:: Work instruction ::
When the line containing "Lemma sort_insert_sorted (k" appears in the entries below, begin printing there and stop after the line containing "- repeat constructor."; print each of those lines exactly and no other line.

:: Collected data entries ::
>>>>>

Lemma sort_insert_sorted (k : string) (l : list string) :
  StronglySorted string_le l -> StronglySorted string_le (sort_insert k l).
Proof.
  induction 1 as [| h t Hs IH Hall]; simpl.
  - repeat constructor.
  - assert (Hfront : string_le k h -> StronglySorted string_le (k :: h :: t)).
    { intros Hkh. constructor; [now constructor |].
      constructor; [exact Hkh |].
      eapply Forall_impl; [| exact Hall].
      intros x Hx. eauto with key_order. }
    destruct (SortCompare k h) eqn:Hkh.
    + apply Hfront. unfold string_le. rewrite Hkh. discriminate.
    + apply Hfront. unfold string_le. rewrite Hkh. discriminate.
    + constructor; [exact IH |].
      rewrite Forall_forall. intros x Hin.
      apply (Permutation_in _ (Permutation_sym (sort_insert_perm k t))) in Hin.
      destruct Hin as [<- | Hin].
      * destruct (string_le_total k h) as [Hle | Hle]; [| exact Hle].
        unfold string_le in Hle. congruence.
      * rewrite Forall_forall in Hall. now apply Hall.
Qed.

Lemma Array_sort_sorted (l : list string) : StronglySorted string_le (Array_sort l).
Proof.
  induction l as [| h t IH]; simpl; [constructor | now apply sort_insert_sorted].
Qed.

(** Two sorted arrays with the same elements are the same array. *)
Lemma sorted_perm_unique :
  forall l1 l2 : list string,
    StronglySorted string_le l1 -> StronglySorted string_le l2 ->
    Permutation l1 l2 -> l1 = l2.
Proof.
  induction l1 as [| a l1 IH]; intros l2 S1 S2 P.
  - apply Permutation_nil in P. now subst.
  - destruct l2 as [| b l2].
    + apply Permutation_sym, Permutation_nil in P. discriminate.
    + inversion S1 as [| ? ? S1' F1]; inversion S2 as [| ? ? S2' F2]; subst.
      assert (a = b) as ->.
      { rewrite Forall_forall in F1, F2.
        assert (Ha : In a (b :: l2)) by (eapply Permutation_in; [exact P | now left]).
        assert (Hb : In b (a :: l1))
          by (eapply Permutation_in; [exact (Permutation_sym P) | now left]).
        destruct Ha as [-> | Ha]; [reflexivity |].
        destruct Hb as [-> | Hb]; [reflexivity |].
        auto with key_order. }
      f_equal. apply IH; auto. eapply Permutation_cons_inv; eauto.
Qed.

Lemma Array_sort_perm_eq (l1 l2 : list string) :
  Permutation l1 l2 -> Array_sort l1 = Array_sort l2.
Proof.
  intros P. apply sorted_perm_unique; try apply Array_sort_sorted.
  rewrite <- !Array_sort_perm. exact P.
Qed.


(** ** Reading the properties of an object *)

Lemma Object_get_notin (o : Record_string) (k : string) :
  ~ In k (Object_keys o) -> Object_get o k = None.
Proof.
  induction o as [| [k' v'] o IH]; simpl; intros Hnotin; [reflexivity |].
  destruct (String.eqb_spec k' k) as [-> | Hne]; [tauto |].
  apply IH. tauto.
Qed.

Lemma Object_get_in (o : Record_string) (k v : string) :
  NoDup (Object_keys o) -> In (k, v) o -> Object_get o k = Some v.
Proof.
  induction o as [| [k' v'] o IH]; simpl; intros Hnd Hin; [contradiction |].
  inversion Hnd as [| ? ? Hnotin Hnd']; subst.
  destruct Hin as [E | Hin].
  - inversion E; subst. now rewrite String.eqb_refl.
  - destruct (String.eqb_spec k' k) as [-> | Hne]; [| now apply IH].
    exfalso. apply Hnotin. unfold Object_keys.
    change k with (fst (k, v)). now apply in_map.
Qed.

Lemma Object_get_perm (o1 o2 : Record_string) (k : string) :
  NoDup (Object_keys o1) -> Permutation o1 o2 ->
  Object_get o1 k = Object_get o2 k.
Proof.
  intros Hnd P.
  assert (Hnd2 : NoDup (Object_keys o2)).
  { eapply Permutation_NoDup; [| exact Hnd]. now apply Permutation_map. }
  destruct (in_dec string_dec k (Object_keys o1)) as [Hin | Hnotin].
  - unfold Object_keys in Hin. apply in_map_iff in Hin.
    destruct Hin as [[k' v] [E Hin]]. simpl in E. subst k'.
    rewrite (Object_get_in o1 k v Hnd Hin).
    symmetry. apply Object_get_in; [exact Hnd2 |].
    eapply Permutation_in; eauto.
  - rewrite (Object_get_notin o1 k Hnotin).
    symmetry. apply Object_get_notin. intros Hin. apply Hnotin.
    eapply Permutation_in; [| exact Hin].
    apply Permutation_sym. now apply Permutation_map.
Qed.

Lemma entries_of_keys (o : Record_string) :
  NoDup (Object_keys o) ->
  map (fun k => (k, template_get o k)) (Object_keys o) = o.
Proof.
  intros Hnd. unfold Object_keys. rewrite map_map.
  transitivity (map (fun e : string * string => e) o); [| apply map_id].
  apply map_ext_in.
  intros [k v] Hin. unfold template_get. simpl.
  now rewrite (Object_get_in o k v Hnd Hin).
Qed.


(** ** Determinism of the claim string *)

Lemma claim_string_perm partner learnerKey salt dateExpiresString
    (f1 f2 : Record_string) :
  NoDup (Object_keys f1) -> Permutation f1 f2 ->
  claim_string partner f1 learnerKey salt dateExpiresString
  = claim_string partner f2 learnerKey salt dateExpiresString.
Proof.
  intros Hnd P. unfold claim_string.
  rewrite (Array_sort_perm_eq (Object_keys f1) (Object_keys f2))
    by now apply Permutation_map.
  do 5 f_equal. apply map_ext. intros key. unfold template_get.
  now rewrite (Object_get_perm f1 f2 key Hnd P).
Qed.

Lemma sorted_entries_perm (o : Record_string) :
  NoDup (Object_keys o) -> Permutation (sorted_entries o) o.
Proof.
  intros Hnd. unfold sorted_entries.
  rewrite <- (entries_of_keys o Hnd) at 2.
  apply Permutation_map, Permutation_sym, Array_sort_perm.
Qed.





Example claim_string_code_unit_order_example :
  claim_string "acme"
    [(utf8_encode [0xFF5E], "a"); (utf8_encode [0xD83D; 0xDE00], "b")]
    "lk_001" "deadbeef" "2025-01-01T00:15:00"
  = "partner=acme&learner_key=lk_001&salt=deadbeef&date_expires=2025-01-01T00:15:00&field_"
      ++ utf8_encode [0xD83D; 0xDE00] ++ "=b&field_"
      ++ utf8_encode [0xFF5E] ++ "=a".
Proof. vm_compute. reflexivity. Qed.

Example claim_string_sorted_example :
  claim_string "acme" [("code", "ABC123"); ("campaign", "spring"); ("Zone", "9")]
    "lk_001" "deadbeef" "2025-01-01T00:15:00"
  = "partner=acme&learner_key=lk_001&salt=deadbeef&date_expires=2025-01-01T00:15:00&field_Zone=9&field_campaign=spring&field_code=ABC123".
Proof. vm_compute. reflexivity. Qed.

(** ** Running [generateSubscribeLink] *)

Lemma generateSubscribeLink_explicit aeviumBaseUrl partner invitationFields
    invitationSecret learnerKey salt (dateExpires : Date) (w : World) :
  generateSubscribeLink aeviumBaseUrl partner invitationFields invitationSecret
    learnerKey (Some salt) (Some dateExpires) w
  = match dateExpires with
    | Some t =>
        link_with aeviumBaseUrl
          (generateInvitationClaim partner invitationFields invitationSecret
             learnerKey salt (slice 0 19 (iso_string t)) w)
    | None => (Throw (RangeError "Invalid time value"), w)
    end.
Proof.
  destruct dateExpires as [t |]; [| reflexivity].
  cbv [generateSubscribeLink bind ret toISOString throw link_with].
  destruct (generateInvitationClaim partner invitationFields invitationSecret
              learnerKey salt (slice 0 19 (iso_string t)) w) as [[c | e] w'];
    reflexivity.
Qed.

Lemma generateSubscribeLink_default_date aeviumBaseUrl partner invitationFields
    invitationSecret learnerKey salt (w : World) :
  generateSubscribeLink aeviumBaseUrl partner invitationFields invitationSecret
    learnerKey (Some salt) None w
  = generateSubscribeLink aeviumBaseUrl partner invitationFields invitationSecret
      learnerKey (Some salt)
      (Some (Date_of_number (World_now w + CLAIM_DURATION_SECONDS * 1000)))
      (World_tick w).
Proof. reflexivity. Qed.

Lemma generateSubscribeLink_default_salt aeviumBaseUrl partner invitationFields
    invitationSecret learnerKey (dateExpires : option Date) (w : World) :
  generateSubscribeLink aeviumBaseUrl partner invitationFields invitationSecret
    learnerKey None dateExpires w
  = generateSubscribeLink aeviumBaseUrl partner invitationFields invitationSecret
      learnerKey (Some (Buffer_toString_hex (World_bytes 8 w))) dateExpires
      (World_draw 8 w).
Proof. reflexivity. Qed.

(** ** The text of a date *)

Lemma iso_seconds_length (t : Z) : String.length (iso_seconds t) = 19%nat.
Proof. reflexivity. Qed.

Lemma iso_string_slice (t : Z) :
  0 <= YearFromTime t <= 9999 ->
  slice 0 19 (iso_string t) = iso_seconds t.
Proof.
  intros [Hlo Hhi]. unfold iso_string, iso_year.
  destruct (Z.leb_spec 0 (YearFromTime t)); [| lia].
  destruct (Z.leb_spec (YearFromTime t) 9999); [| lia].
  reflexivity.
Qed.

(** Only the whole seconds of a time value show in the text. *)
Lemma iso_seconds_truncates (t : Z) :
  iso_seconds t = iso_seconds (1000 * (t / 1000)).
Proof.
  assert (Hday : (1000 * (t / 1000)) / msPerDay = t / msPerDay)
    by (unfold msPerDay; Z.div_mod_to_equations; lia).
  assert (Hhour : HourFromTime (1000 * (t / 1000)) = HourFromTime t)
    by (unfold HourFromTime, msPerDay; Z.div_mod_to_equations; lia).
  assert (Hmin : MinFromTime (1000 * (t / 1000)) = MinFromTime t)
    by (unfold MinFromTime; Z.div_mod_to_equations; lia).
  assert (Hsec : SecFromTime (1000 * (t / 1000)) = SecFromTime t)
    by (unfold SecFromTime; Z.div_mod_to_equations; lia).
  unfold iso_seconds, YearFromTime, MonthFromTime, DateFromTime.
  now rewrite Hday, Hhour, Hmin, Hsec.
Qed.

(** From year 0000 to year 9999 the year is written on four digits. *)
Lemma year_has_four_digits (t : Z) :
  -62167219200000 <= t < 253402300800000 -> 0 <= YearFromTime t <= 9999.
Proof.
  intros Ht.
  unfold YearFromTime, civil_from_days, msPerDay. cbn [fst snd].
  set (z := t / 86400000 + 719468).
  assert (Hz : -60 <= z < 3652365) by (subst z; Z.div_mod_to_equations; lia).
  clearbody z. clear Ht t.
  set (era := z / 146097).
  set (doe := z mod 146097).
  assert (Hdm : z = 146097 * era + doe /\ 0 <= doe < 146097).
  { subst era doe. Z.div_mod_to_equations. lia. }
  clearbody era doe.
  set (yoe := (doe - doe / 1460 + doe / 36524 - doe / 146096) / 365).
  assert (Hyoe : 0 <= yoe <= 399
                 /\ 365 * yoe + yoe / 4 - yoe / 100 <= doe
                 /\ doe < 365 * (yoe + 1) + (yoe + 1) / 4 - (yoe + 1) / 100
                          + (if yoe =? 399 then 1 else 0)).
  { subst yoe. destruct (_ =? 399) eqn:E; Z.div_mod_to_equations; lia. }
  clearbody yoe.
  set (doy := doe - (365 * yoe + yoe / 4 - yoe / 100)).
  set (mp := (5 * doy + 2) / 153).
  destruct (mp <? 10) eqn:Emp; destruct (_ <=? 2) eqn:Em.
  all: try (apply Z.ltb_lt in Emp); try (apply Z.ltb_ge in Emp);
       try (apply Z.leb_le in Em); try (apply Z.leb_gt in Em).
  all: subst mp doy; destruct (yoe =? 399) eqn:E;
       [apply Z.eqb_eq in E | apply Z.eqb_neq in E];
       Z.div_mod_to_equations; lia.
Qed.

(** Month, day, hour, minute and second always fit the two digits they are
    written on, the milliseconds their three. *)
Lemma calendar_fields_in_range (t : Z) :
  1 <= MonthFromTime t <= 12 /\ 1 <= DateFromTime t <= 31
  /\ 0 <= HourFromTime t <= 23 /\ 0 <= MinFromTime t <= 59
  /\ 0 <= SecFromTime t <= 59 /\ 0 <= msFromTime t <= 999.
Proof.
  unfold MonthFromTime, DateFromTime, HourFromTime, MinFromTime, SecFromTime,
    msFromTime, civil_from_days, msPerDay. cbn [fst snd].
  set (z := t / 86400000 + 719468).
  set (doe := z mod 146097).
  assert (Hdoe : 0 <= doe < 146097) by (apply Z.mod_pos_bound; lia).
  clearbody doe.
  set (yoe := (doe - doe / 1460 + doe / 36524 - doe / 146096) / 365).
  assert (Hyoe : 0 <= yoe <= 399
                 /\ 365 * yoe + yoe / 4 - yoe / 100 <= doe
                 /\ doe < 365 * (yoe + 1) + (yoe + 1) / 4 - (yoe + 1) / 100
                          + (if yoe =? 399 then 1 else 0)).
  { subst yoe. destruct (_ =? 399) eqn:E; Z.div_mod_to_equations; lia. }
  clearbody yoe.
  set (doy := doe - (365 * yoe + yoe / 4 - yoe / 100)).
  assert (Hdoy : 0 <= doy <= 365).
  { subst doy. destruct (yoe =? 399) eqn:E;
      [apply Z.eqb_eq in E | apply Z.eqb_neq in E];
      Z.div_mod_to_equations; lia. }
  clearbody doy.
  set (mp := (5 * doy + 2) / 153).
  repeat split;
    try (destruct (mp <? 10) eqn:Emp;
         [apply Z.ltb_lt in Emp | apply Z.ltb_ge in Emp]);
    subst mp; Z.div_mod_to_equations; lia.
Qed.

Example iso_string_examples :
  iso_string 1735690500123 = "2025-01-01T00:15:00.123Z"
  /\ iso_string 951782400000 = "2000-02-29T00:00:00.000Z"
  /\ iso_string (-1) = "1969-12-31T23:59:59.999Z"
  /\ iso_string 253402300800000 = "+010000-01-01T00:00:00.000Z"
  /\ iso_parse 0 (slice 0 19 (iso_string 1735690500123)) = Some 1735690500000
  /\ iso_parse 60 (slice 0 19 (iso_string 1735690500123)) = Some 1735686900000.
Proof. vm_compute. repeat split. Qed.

<<<<<
>>>>>

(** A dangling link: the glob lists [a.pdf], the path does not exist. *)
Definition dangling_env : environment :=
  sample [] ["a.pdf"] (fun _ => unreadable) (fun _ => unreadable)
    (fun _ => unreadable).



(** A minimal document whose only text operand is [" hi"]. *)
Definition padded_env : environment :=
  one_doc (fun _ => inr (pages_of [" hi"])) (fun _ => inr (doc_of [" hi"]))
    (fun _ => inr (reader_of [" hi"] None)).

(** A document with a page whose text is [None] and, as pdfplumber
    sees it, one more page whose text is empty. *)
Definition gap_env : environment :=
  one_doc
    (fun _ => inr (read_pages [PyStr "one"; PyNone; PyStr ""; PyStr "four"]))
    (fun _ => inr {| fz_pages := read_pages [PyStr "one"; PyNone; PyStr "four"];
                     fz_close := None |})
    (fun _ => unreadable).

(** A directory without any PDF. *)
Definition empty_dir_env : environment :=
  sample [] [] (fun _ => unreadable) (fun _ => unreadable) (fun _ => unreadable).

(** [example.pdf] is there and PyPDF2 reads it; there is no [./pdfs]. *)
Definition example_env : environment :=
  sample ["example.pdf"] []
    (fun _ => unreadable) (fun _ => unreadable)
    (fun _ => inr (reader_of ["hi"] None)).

<<<<<
>>>>>

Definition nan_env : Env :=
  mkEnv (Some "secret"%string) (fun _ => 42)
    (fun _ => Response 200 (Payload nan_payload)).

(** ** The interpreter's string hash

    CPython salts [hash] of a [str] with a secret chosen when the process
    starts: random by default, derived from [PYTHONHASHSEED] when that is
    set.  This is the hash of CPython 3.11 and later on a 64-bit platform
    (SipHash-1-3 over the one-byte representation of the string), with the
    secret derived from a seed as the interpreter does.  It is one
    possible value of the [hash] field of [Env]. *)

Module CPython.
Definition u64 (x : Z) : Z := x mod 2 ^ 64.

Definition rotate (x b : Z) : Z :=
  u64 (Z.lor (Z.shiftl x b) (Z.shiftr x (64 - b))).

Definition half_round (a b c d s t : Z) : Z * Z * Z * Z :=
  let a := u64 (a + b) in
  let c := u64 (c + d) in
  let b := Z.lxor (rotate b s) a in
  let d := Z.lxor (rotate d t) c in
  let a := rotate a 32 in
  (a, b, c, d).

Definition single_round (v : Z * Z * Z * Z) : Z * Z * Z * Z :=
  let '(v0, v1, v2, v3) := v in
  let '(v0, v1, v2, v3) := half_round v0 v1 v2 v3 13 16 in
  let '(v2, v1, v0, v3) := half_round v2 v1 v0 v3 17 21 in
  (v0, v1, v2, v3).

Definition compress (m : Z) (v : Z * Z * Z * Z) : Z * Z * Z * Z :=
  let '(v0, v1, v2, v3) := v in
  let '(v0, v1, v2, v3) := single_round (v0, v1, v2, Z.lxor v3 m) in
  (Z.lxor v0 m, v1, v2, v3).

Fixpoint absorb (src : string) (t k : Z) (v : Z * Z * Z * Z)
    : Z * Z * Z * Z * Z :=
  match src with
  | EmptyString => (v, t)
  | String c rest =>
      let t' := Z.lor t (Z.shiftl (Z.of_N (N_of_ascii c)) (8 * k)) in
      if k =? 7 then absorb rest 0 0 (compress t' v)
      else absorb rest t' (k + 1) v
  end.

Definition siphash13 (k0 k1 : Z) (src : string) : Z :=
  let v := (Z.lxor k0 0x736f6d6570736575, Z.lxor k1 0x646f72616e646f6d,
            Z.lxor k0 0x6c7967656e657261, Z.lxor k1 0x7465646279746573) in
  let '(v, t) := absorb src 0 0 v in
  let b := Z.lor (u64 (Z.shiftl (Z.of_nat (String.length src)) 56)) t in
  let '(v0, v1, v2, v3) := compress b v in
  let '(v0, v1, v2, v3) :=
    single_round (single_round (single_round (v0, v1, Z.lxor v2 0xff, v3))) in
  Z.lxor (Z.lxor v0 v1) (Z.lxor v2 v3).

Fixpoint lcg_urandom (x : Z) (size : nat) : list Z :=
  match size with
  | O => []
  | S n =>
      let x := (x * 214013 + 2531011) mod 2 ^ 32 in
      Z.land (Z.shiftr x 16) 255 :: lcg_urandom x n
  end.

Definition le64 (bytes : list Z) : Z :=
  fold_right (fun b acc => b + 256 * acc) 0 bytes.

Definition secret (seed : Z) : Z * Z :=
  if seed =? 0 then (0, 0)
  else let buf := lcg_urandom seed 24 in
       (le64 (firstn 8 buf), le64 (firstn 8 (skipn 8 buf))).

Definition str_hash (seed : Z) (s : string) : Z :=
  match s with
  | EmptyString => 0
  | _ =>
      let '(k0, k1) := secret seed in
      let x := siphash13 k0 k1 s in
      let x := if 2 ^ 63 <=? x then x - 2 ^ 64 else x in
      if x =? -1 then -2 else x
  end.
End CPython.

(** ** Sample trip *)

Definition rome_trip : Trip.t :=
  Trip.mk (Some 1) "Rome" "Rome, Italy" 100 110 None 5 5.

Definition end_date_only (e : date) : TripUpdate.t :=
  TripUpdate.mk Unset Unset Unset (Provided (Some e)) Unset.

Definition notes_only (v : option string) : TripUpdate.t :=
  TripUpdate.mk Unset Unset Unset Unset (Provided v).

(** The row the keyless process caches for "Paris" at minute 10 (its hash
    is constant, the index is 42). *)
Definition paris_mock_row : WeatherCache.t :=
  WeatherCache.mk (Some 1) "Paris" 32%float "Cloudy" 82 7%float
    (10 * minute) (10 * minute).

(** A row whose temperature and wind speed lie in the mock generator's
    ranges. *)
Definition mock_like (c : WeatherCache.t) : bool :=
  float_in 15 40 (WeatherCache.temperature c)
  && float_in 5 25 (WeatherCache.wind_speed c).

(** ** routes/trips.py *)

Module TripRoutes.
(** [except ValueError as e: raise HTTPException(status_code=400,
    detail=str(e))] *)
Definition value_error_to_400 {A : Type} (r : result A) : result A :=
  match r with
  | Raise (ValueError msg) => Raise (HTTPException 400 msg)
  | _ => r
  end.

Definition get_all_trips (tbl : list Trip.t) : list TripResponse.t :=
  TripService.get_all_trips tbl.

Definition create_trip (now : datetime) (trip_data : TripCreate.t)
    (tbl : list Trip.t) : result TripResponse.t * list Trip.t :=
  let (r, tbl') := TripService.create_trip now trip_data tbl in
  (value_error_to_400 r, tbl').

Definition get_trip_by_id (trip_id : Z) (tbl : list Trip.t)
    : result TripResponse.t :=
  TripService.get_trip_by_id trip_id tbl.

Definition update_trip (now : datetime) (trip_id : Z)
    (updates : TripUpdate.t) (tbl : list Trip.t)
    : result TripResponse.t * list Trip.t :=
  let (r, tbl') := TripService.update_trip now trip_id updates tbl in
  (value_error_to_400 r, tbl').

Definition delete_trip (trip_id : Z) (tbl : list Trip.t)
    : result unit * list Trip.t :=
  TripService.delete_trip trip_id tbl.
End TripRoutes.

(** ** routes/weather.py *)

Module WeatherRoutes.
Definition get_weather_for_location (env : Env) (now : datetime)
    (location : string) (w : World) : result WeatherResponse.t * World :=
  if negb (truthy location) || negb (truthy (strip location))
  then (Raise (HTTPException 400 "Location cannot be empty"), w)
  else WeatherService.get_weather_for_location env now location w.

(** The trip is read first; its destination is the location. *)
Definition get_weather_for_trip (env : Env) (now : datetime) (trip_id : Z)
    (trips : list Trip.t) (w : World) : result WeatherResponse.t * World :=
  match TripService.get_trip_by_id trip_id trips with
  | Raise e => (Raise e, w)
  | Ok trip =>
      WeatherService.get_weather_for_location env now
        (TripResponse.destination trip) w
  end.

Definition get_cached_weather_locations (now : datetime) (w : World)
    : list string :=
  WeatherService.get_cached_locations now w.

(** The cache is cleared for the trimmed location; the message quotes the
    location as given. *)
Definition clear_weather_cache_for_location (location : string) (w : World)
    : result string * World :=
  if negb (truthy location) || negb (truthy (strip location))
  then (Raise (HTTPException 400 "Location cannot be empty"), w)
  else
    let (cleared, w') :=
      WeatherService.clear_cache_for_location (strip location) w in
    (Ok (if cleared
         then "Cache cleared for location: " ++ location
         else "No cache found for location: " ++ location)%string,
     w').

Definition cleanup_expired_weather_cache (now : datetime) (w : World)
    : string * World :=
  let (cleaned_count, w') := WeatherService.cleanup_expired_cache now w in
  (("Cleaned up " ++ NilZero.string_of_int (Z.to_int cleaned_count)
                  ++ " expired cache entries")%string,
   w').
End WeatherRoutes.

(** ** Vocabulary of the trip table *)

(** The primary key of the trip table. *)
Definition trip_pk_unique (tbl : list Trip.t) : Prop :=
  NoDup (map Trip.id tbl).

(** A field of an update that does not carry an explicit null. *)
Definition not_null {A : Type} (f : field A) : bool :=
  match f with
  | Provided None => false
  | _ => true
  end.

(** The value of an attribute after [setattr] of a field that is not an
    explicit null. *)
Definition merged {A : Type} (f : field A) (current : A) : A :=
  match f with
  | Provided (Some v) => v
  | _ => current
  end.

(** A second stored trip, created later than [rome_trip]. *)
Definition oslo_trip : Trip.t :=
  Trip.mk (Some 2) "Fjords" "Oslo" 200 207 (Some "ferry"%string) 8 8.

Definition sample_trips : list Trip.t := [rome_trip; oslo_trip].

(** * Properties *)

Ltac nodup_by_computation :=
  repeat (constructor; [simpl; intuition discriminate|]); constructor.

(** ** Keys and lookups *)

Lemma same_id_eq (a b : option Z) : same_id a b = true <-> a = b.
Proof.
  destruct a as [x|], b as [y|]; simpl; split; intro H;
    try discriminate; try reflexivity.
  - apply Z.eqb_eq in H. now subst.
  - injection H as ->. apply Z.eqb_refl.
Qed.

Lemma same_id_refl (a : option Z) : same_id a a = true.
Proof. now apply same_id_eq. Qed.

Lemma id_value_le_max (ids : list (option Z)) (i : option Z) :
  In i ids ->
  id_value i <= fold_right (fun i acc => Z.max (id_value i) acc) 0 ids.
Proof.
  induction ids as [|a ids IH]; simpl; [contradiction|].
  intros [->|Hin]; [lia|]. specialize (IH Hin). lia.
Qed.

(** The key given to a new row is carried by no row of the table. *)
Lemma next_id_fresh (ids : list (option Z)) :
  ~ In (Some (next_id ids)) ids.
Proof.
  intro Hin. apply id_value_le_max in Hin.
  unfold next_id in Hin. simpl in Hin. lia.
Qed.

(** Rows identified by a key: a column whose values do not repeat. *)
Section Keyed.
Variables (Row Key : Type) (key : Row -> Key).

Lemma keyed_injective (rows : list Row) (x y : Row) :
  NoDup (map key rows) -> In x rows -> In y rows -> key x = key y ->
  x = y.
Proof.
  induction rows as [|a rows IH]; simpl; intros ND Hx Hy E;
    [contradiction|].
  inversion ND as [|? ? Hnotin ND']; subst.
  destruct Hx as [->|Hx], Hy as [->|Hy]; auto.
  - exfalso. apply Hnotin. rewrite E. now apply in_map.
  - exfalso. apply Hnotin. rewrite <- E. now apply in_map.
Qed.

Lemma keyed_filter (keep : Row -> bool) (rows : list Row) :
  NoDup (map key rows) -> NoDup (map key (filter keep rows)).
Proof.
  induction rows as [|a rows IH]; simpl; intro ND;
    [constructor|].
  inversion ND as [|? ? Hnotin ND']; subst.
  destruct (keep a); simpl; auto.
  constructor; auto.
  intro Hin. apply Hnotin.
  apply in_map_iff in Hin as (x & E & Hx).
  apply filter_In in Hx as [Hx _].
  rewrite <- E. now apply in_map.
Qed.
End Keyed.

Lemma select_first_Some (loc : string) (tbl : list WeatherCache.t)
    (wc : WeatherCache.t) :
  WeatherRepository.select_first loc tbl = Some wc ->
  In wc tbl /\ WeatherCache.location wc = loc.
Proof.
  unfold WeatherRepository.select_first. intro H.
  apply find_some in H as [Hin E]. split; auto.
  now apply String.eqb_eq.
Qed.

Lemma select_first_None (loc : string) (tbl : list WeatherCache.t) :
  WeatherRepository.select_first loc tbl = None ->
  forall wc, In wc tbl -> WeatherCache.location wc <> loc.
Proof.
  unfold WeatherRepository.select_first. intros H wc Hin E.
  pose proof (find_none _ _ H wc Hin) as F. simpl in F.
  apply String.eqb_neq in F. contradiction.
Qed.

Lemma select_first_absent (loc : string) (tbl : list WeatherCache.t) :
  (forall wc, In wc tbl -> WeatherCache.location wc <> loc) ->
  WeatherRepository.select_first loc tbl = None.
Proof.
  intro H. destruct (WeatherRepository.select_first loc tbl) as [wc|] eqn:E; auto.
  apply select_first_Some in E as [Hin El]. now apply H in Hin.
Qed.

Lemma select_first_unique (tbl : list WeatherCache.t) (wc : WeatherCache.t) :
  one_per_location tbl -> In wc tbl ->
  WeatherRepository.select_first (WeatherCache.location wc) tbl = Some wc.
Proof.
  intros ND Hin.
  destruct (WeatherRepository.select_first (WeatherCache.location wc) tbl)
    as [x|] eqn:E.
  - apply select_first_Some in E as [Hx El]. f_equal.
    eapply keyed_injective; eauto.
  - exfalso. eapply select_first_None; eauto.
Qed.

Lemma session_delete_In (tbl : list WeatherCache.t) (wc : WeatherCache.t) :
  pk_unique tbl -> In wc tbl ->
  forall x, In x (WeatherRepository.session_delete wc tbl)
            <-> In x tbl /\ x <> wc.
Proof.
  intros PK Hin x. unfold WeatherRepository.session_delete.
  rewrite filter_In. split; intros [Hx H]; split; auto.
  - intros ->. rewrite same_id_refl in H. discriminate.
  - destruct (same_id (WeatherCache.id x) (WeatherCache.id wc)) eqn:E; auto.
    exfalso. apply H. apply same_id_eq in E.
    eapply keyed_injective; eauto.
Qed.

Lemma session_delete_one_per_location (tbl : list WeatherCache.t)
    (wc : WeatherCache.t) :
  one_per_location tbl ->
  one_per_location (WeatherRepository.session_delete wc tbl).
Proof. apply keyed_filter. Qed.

<<<<<

:: Exercise response ::
Lemma sort_insert_sorted (k : string) (l : list string) :
  StronglySorted string_le l -> StronglySorted string_le (sort_insert k l).
Proof.
  induction 1 as [| h t Hs IH Hall]; simpl.
  - repeat constructor.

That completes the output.